Sevgili Aslı inan ben İstanbul'da olmama rağmen üniversite öğrencisiyken İstanbul'u yaşamanın keyfine bir daha erişemem. Benim de özlemim büyük o yıllara. Belki sorumlulukların daha az olması, belki zamanın dilediğince olması, belki öğrenciyken herşeyin daha ucuz olması nedeniyle yapılmak istenenler karşılığını buluyordu. Üniversite yılları güzel yaşayanın içinde her zaman özlem dolu bir sızı yaratıyor:)

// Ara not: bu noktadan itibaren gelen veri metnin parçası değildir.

Lemma assoc_get_btree {A} (m : gmap string A) k : assoc_get k (btree_iter m) = m !! k.
Proof.
  assert (∀ l : list (string * A), NoDup l.*1 → ∀ v, assoc_get k l = Some v ↔ (k, v) ∈ l) as Hl.
  { intros l. induction l as [|[k' v'] l IH]; intros Hnd v; simpl.
    - split; [done|]. by intros ?%elem_of_nil.
    - simpl in Hnd. apply NoDup_cons in Hnd as [Hk' Hnd]. rewrite elem_of_cons.
      destruct (String.eqb k k') eqn:E.
      + apply String.eqb_eq in E as ->. split; [intros [= ->]; auto|].
        intros [[= ->]|Hin]; [done|]. destruct Hk'. apply list_elem_of_fmap. by exists (k', v).
      + apply String.eqb_neq in E. rewrite IH by done. split; [auto|].
        intros [[= -> ->]|]; done. }
  apply option_eq. intros v. rewrite Hl by apply btree_iter_keys_NoDup. apply elem_of_btree_iter.
Qed.

Lemma flatten_extra_btree prefix extra :
  extra_ok extra → forallb (λ kv, existsb (String.eqb kv.1) schema_value_fields) prefix = true →
  flatten_extra (prefix ++ btree_iter extra) = extra.
Proof.
  intros Hok Hpre. unfold flatten_extra. rewrite List.filter_app.
  assert (List.filter (λ kv, negb (existsb (String.eqb kv.1) schema_value_fields)) prefix = []) as ->.
  { apply filter_nil_iff. intros kv Hkv. apply negb_false_iff.
    rewrite forallb_forall in Hpre. apply Hpre. by apply list_elem_of_In. }
  rewrite filter_extra_kept by done. simpl. apply map_eq. intros k.
  rewrite foldl_insert_lookup by apply btree_iter_keys_NoDup.
  rewrite assoc_get_btree. destruct (extra !! k) as [v|] eqn:E; [|by rewrite lookup_empty].
  apply elem_of_btree_iter in E. f_equal. by eapply extra_entries.
Qed.

(** A declared field is not among the extra entries. *)
Lemma field_extra k prefix extra :
  extra_ok extra → k ∈ schema_value_fields →
  field k (prefix ++ btree_iter extra) = field k prefix.
Proof.
  intros Hok Hk. unfold field. rewrite List.filter_app.
  assert (List.filter (λ kv, String.eqb kv.1 k) (btree_iter extra) = []) as ->; [|by rewrite app_nil_r].
  destruct (List.filter _ (btree_iter extra)) as [|[k' v'] l] eqn:E; [done|]. exfalso.
  assert ((k', v') ∈ List.filter (λ kv : string * json, String.eqb kv.1 k) (btree_iter extra)) as Hin
    by (rewrite E; apply elem_of_cons; auto).
  apply elem_of_filter_bool in Hin as [Hin Heq]. simpl in Heq. apply String.eqb_eq in Heq as ->.
  apply elem_of_btree_iter, Hok in Hin as [? _]. done.
Qed.

(** ** The derived pairs *)

Lemma de_ser_SchemaReference r :
  in_i32 (ref_version r) → de_SchemaReference (ser_SchemaReference r) = Some r.
Proof.
  intros Hr. unfold de_SchemaReference, ser_SchemaReference, required. simpl.
  rewrite de_i32_ser by done. by destruct r.
Qed.

Lemma de_ser_references refs :
  Forall (λ r, in_i32 (ref_version r)) refs →
  mapM de_SchemaReference (ser_SchemaReference <$> refs) = Some refs.
Proof.
  intros Hr. apply mapM_Some, Forall2_fmap_l.
  induction Hr as [|r refs Hr _ IH]; constructor; [by apply de_ser_SchemaReference|done].
Qed.

Lemma de_ser_SchemaKey k :
  in_i32 (sk_version k) → (0 ≤ sk_magic k ≤ 255)%Z → de_SchemaKey (ser_SchemaKey k) = Some k.
Proof.
  intros Hv Hm. unfold de_SchemaKey, ser_SchemaKey, required. simpl.
  rewrite de_i32_ser by done. simpl. rewrite de_u8_ser by done. by destruct k.
Qed.

(** The declared part of a serialised [SchemaValue]. *)
Definition ser_declared (v : SchemaValue) : list (string * json) :=
  [("subject", JString (sv_subject v)); ("version", ser_int (sv_version v));
   ("id", ser_int (sv_id v))] ++
  opt_field "schemaType" (sv_schema_type v) ++
  opt_field "messageType" (sv_message_type v) ++
  (match sv_references v with
   | [] => []
   | refs => [("references", JArray (ser_SchemaReference <$> refs))]
   end) ++
  [("schema", JString (sv_schema v)); ("deleted", JBool (sv_deleted v))].

Lemma ser_SchemaValue_split v :
  ser_SchemaValue v = JObject (ser_declared v ++ btree_iter (sv_extra v)).
Proof. unfold ser_SchemaValue, ser_declared. by rewrite <-!app_assoc. Qed.

Lemma de_ser_SchemaValue v : value_ok v → de_SchemaValue (ser_SchemaValue v) = Some v.
Proof.
  intros (Hv & Hi & Hr & He). rewrite ser_SchemaValue_split. unfold de_SchemaValue, required.
  rewrite !field_extra by (done || (apply existsb_eqb; reflexivity)).
  rewrite flatten_extra_btree; [|done|by destruct v as [? ? ? [] [] [] ? ? ?]].
  destruct v as [subject version id st mt refs schema deleted extra].
  unfold ser_declared. simpl in *.
  destruct st, mt, refs as [|r refs]; simpl; rewrite !de_i32_ser by done; simpl; try done;
    change (ser_SchemaReference r :: list_fmap _ _ ser_SchemaReference refs)
      with (ser_SchemaReference <$> r :: refs);
    by rewrite de_ser_references.
Qed.

(** ** Plain texts *)

Lemma ser_SchemaKey_plain k :
  in_i32 (sk_version k) → (0 ≤ sk_magic k ≤ 255)%Z → json_plain (ser_SchemaKey k) = true.
Proof.
  intros Hv Hm. simpl. rewrite !ser_int_plain; [done| |done].
  unfold in_i32, i32_min, i32_max. lia.
Qed.

Lemma ser_SchemaValue_plain v : value_ok v → json_plain (ser_SchemaValue v) = true.
Proof.
  intros (Hv & Hi & Hr & He). rewrite ser_SchemaValue_split. cbn [json_plain].
  rewrite forallb_app. apply andb_true_iff. split.
  - destruct v as [subject version id st mt refs schema deleted extra]. unfold ser_declared.
    assert (forallb json_plain (ser_SchemaReference <$> refs) = true) as Hrefs.
    { simpl in Hr. apply forallb_forall. intros x Hx%list_elem_of_In.
      apply list_elem_of_fmap in Hx as (r & -> & Hin). rewrite Forall_forall in Hr.
      unfold ser_SchemaReference. simpl.
      rewrite ser_int_plain; [done|exact (Hr r Hin)]. }
    simpl in *. rewrite !ser_int_plain by done. simpl.
    destruct st, mt, refs; simpl in *; by rewrite ?Hrefs.
  - apply forallb_forall. intros [k x] Hin%list_elem_of_In. cbn [snd]. by eapply extra_entries.
Qed.

(** ** Round trips *)

Section roundtrip.
Context `{SerdeJsonLaws}.

Lemma from_slice_print {A} (de : json → option A) v :
  json_plain v = true → from_slice de (to_vec v) = de v.
Proof. intros Hp. unfold from_slice, to_vec. by rewrite json_parse_print. Qed.

Lemma from_slice_value_print v :
  json_plain v = true → from_slice_value (to_vec v) = Some (json_normalize v).
Proof. intros Hp. unfold from_slice_value, to_vec. by rewrite json_parse_print. Qed.

Lemma schema_key_roundtrip subject version :
  in_i32 version →
  from_slice_value (to_vec (ser_SchemaKey (SchemaKey_new subject version))) =
    Some (json_normalize (ser_SchemaKey (SchemaKey_new subject version))) ∧
  from_slice de_SchemaKey (to_vec (ser_SchemaKey (SchemaKey_new subject version))) =
    Some (SchemaKey_new subject version).
Proof.
  intros Hv.
  assert (json_plain (ser_SchemaKey (SchemaKey_new subject version)) = true)
    by (by apply ser_SchemaKey_plain).
  rewrite from_slice_value_print, from_slice_print by done. split; [done|].
  by apply de_ser_SchemaKey.
Qed.

Lemma decode_schema_kv_facts subject version id ty schema refs mt deleted extra :
  value_ok (schema_value subject version id ty schema refs mt deleted (default ∅ extra)) →
  let '(key, value) := schema_kv subject version id ty schema refs mt deleted extra in
  decode key (Some value) =
    RSchema (SchemaKey_new subject version)
      (schema_value subject version id ty schema refs mt deleted (default ∅ extra)).
Proof.
  intros Hok. unfold schema_kv, decode.
  destruct (schema_key_roundtrip subject version) as [-> Hk]; [apply Hok|]. simpl.
  unfold decode_kv. rewrite Hk. simpl.
  by rewrite from_slice_print, de_ser_SchemaValue by (done || by apply ser_SchemaValue_plain).
Qed.

Lemma decode_tombstone_facts subject version id ty schema refs mt deleted extra :
  in_i32 version →
  encode_tombstone subject version =
    (schema_kv subject version id ty schema refs mt deleted extra).1 ∧
  decode (encode_tombstone subject version) None = RTombstone (SchemaKey_new subject version).
Proof.
  intros Hv. split; [done|]. unfold encode_tombstone, decode.
  destruct (schema_key_roundtrip subject version Hv) as [-> Hk]. simpl.
  unfold decode_kv. by rewrite Hk.
Qed.

Lemma opt_key_roundtrip keytype subject :
  de_opt_key (ser_opt_key keytype subject 0) = Some (keytype, subject, 0%Z).
Proof. by destruct subject. Qed.

Lemma decode_opt_key keytype subject v (k : json) :
  k = ser_opt_key keytype subject 0 → keytype = "CONFIG" ∨ keytype = "MODE" →
  decode (to_vec k) v =
  if String.eqb keytype "CONFIG" then
    decode_kv "CONFIG" de_ConfigKey de_ConfigValue
      (λ k v, RConfig k (Some v)) (λ k, RConfig k None) (to_vec k) v
  else decode_kv "MODE" de_ModeKey de_ModeValue
      (λ k v, RMode k (Some v)) (λ k, RMode k None) (to_vec k) v.
Proof.
  intros -> Hk. unfold decode. rewrite from_slice_value_print.
  - by destruct Hk as [-> | ->].
  - by destruct subject.
Qed.

Lemma decode_markers_facts subject osubject level mode version :
  in_i32 version →
  decode (encode_config osubject level).1 (Some (encode_config osubject level).2) =
    RConfig (mkConfigKey "CONFIG" osubject 0) (Some (mkConfigValue level)) ∧
  decode (config_key osubject) None = RConfig (mkConfigKey "CONFIG" osubject 0) None ∧
  decode (encode_mode osubject mode).1 (Some (encode_mode osubject mode).2) =
    RMode (mkModeKey "MODE" osubject 0) (Some (mkModeValue mode)) ∧
  decode (mode_key osubject) None = RMode (mkModeKey "MODE" osubject 0) None ∧
  decode (encode_delete_subject subject version).1 (Some (encode_delete_subject subject version).2) =
    RDeleteSubject (mkDeleteSubjectKey "DELETE_SUBJECT" subject 0)
      (mkDeleteSubjectValue subject version) ∧
  decode (encode_version_high_water subject version).1
      (Some (encode_version_high_water subject version).2) =
    RVersionHighWater (mkVersionHighWaterKey "NOOP" subject 0) (mkVersionHighWaterValue version).
Proof.
  intros Hv.
  assert (json_plain (ser_DeleteSubjectValue (mkDeleteSubjectValue subject version)) = true) as Hd.
  { simpl. by rewrite ser_int_plain. }
  assert (json_plain (ser_VersionHighWaterValue (mkVersionHighWaterValue version)) = true) as Hw.
  { simpl. by rewrite ser_int_plain. }
  unfold encode_config, encode_mode, config_key, mode_key, encode_delete_subject,
    encode_version_high_water. cbn [fst snd]. split_and!.
  - erewrite (decode_opt_key "CONFIG") by (done || by left). simpl. unfold decode_kv.
    rewrite !from_slice_print by (done || by destruct osubject).
    unfold de_ConfigKey, ser_ConfigKey. by rewrite opt_key_roundtrip.
  - erewrite (decode_opt_key "CONFIG") by (done || by left). simpl. unfold decode_kv.
    rewrite !from_slice_print by (done || by destruct osubject).
    unfold de_ConfigKey, ser_ConfigKey. by rewrite opt_key_roundtrip.
  - erewrite (decode_opt_key "MODE") by (done || by right). simpl. unfold decode_kv.
    rewrite !from_slice_print by (done || by destruct osubject).
    unfold de_ModeKey, ser_ModeKey. by rewrite opt_key_roundtrip.
  - erewrite (decode_opt_key "MODE") by (done || by right). simpl. unfold decode_kv.
    rewrite !from_slice_print by (done || by destruct osubject).
    unfold de_ModeKey, ser_ModeKey. by rewrite opt_key_roundtrip.
  - unfold decode. rewrite from_slice_value_print by done. simpl. unfold decode_kv.
    rewrite !from_slice_print by done. unfold de_DeleteSubjectValue, required. simpl.
    by rewrite de_i32_ser.
  - unfold decode. rewrite from_slice_value_print by done. simpl.
    rewrite !from_slice_print by done. unfold de_VersionHighWaterValue, required. simpl.
    by rewrite de_i32_ser.
Qed.

(** C11: what is written to the topic is read back. A [SCHEMA] record decodes
    to its key [(subject, version)] and exactly the value that was encoded,
    references, message type, deleted flag and preserved foreign metadata
    included; a permanent delete's tombstone has the very key of the [SCHEMA] record
    it retires, so that log compaction drops it, and decodes as the deletion of
    that version; the compatibility and mode records and their tombstones, the
    soft delete marker and the version high-water marker decode to what they
    encode. *)
Theorem records_round_trip subject version id ty schema refs mt deleted extra osubject level mode :
  value_ok (schema_value subject version id ty schema refs mt deleted (default ∅ extra)) →
  let '(key, value) := schema_kv subject version id ty schema refs mt deleted extra in
  decode key (Some value) =
    RSchema (SchemaKey_new subject version)
      (schema_value subject version id ty schema refs mt deleted (default ∅ extra)) ∧
  encode_tombstone subject version = key ∧
  decode (encode_tombstone subject version) None = RTombstone (SchemaKey_new subject version) ∧
  decode (encode_config osubject level).1 (Some (encode_config osubject level).2) =
    RConfig (mkConfigKey "CONFIG" osubject 0) (Some (mkConfigValue level)) ∧
  decode (config_key osubject) None = RConfig (mkConfigKey "CONFIG" osubject 0) None ∧
  decode (encode_mode osubject mode).1 (Some (encode_mode osubject mode).2) =
    RMode (mkModeKey "MODE" osubject 0) (Some (mkModeValue mode)) ∧
  decode (mode_key osubject) None = RMode (mkModeKey "MODE" osubject 0) None ∧
  decode (encode_delete_subject subject version).1 (Some (encode_delete_subject subject version).2) =
    RDeleteSubject (mkDeleteSubjectKey "DELETE_SUBJECT" subject 0)
      (mkDeleteSubjectValue subject version) ∧
  decode (encode_version_high_water subject version).1
      (Some (encode_version_high_water subject version).2) =
    RVersionHighWater (mkVersionHighWaterKey "NOOP" subject 0) (mkVersionHighWaterValue version).
Proof.
  intros Hok. pose proof (decode_schema_kv_facts _ _ _ _ _ _ _ _ _ Hok) as Hs.
  assert (Hv : in_i32 version) by apply Hok.
  pose proof (decode_tombstone_facts subject version id ty schema refs mt deleted extra Hv) as [Ht1 Ht2].
  pose proof (decode_markers_facts subject osubject level mode version Hv) as Hm.
  destruct (schema_kv _ _ _ _ _ _ _ _ _) as [key value]. auto.
Qed.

Maviannecim, resminden hiç de yaşlı kaçıyor gibi durmuyorsun:) Sen yeter ki iste, eminim Ankara'da da bulunur sana keyif verecek mekanlar:)

Sevgili Sibel, bana keyiflerimi hatırlatıyor sonbahar. Yazın aşırı sıcaklarından hoşlanan bir insan olmadığım için yazları sanki fazla uzaklaşıyorum kendimden. Sonbahar yeniden kendimi hatırlamamı sağlıyor. Ve sanırım, farkında olsun olmasın, pek çok insan için de bu böyle... sana keyifli sonbaharlar ve dumanı tüten güzel bir kış diliyorum:)

Adsız dedi ki...

Sonbahar en sevdiğim mevsim. Sevdiğimle tanıştığım, evlendiğim, annemim dogum gunu hep bu mevsimde. Senin de sayende filmlere de ilgim arttı. Kitaplardan fırsat buldukça seyrediyorum. Harika bir yazı olmuş yine, teşekkürler...

zero dedi ki...

Özlemcim benim de hayatımın pek çok güzelliği sonbahara denk gelmiştir. başlı başına güzel bir mevsim desene:)

nehircce dedi ki...

Harikasın,şimdi işi gücü bırakıp kaçasım geldi oralara :)İstanbul un öyle uzak bir köşesindeyim ki çok az fırsat bulabiliyorum tek avuntum Kadıköy :) Orada da azda olsa Beyoğlu kokusu oluyor ama azıcıkkk..Eline sağlık bu paylaşım çok güzel iç acıcı :)

kekvekahve dedi ki...

çok güzel yazmışsın. burnumun diibindeyken gitmediğim panoyu nasıl da canım çekti bu güzel sonbahar mevsimi başlangıcında, asmalımescitte kaybetmeyi kendimi senin deyiminle.
o zaman şerefe diyeyim ben de..

zero dedi ki...

Sana da şerefe sevgili Kek ve Kahve. Şu yeryüzünün her bir köşesinde ayrı ayrı keyifler saklı aslında. Keşfetmek ya da kıymetini bilmek isteyenin önünde öylece serilmiş duruyor. Etrafındaki tüm keyiflerin şerefine...

zero dedi ki...

Sevgili Nehircce, madem arada da olsa Kadıköy'e geliyorsun, en azından bir vapur sefası yapıp karşı yakaya atıver kendini. Karaköy'ün, Eminönü'nün ya da Beşiktaş çarşısının o renkliliği bile yeter şu şehrin keyfini sürebilmek için:)

yeliz dedi ki...

zerencim, istanbuldaki öğrencilik yıllarım geldi gözümün önüne. benim için de ekim istanbula dönüş zamanlarıydı hep:) yurt ve okul gümüşsuyunda olunca mekan hep beyoğluydu. ve tabii ki pano şarap evi:) biz de çok sık giderdik, eminim birbirimizi farketmeden karşılaşmısızdır o mekanda. ben kaşar panesini de çok severdim.